Luke loads our malted wheat into the grist mill for the Uprisin’ Hefeweizen brew day.

To celebrate this week’s bottle release of the latest seasonal from Asheville’s own Hi-Wire Brewing, we’ve got a quick Q&A with Hi-Wire’s head brewer Luke Holgate. Uprisin’ Hefeweizen was brewed a couple weeks ago using our Appalachian Wheat Malt and it’s a damn good beer. Kick back with an Uprisin’ and enjoy!

When did you start brewing? What was the first beer you ever brewed, and how did it turn out?

After receiving my BS in Biotech from RIT in 2007 I moved home and took a bar tending job at a local microbrewery. After really just hanging out and bugging the brewer who has since moved on to become the Head brewery engineer for a 100,000+ bbl/year brewery, I began to discover the parallels between my education and the science of brewing. I brewed my first home-brew in a brewery and have never truly home-brewed outside of a brewery atmosphere. My first brew was an all-grain (also never made an extract brew) grapefruit pale ale that was essentially a Sierra Pale clone with grapefruit rind in the boil and juice post ferment. It may just be because it was my first brew but I thought it turned out quite well.

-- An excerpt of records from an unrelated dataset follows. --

(** * google-maps-scrape-review: the metadata extraction pipeline

    A shallow embedding of [functions/index.js] (and of the older variant of
    the same handler) together with the properties of its text
    transformations.

    JavaScript strings are sequences of UTF-16 code units, and the regular
    expressions of the source have no [u] flag, so they see code units too.
    A string is therefore a [list Z] of code units here. *)

From Stdlib Require Import ZArith Lia Bool List Ascii String.
From stdpp Require Import base option list gmap.

Local Open Scope Z_scope.

Abbreviation jsstr := (list Z).

(** ** String literals

    The literals of the source are written as Rocq strings; this file is
    UTF-8, so a literal is decoded from UTF-8 to code points and encoded to
    UTF-16. *)

Definition fromCodePoint (cp : Z) : jsstr :=
  if cp <? 0x10000 then [cp]
  else [0xD800 + (cp - 0x10000) / 0x400; 0xDC00 + (cp - 0x10000) mod 0x400].

Fixpoint utf8_points (bs : list Z) : list Z :=
  match bs with
  | [] => []
  | b0 :: t0 =>
    if b0 <? 0x80 then b0 :: utf8_points t0
    else match t0 with
    | [] => []
    | b1 :: t1 =>
      if b0 <? 0xE0 then (b0 mod 0x20 * 0x40 + b1 mod 0x40) :: utf8_points t1
      else match t1 with
      | [] => []
      | b2 :: t2 =>
        if b0 <? 0xF0
        then (b0 mod 0x10 * 0x1000 + b1 mod 0x40 * 0x40 + b2 mod 0x40)
               :: utf8_points t2
        else match t2 with
        | [] => []
        | b3 :: t3 =>
          (b0 mod 0x8 * 0x40000 + b1 mod 0x40 * 0x1000
           + b2 mod 0x40 * 0x40 + b3 mod 0x40) :: utf8_points t3
        end
      end
    end
  end.

Definition js (s : string) : jsstr :=
  concat (map fromCodePoint
    (utf8_points (map (fun a => Z.of_N (N_of_ascii a)) (list_ascii_of_string s)))).

(** The double quote, the two rating glyphs and the characters the regular
    expressions name. *)
Definition dq : Z := 34.
Definition sq : Z := 39.
Definition star_filled : Z := 0x2605.
Definition star_empty : Z := 0x2606.

(** ** Character classes *)

Definition chr (c : Z) : Z -> bool := fun x => x =? c.
Definition not_chr (c : Z) : Z -> bool := fun x => negb (x =? c).
Definition oneof (l : list Z) : Z -> bool := fun x => existsb (Z.eqb x) l.
Definition noneof (l : list Z) : Z -> bool := fun x => negb (existsb (Z.eqb x) l).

Tell us about your approach to brewing a hefeweizen. What should we expect from Uprisin’?

Hefe’s are a funny style to me because I don’t personally drink them all that often. Although I certainly appreciate a good representation of the style it’s not typically on the top of my beers to order. That being said, I do appreciate the fact that a whole lot of people love them and so when I set out to write this recipe I was trying to make it for a hefe lover and not necessarily to my own palate. Finding the balance between the estery and phenolic flavors and aromas is to me the most important part of producing a good hefe. I have had examples that are completely banana laffy taffy, as well as ones that are thin and have no depth of character. My goal was to make a simple recipe that let the complexity of the yeast come through with a tightly controlled ferment so as not to over do the ester profile.

Tell us about your team of brewers at Hi-Wire.

Our brew team here at Hi-Wire is a great group of hard working individuals. We all have the same approach which is that we are doing this job because we want to learn more and more everyday. We have differing approaches to things like recipe formulation which is enormously important in us coming out with new and exciting brews. I am very analytically minded and need a number or a graph to correlate everything that is happening in my brewhouse whereas Brandon and Nick (two of the other brewers here) have a much more artistic approach to things like recipe formulation which keeps them from being buried in the data that I sometimes find myself blinded by.

What excites you the most about your recent expansion?

Our recent expansion has given us the ability to produce more of our flagship brands but possibly most exciting is the ability to fit more fun and experimental brews into our yearly repertoire. This means more Ringmaster’s Reserve brews as well as new and exciting seasonals.

If you had to drink one beer for the rest of your life, what would it be?

If I had to drink one beer for the rest of my life I think I’d keep it simple. Pabst Blue Ribbon for all eternity.

Uprisin’ Hefeweizen – maltster approved!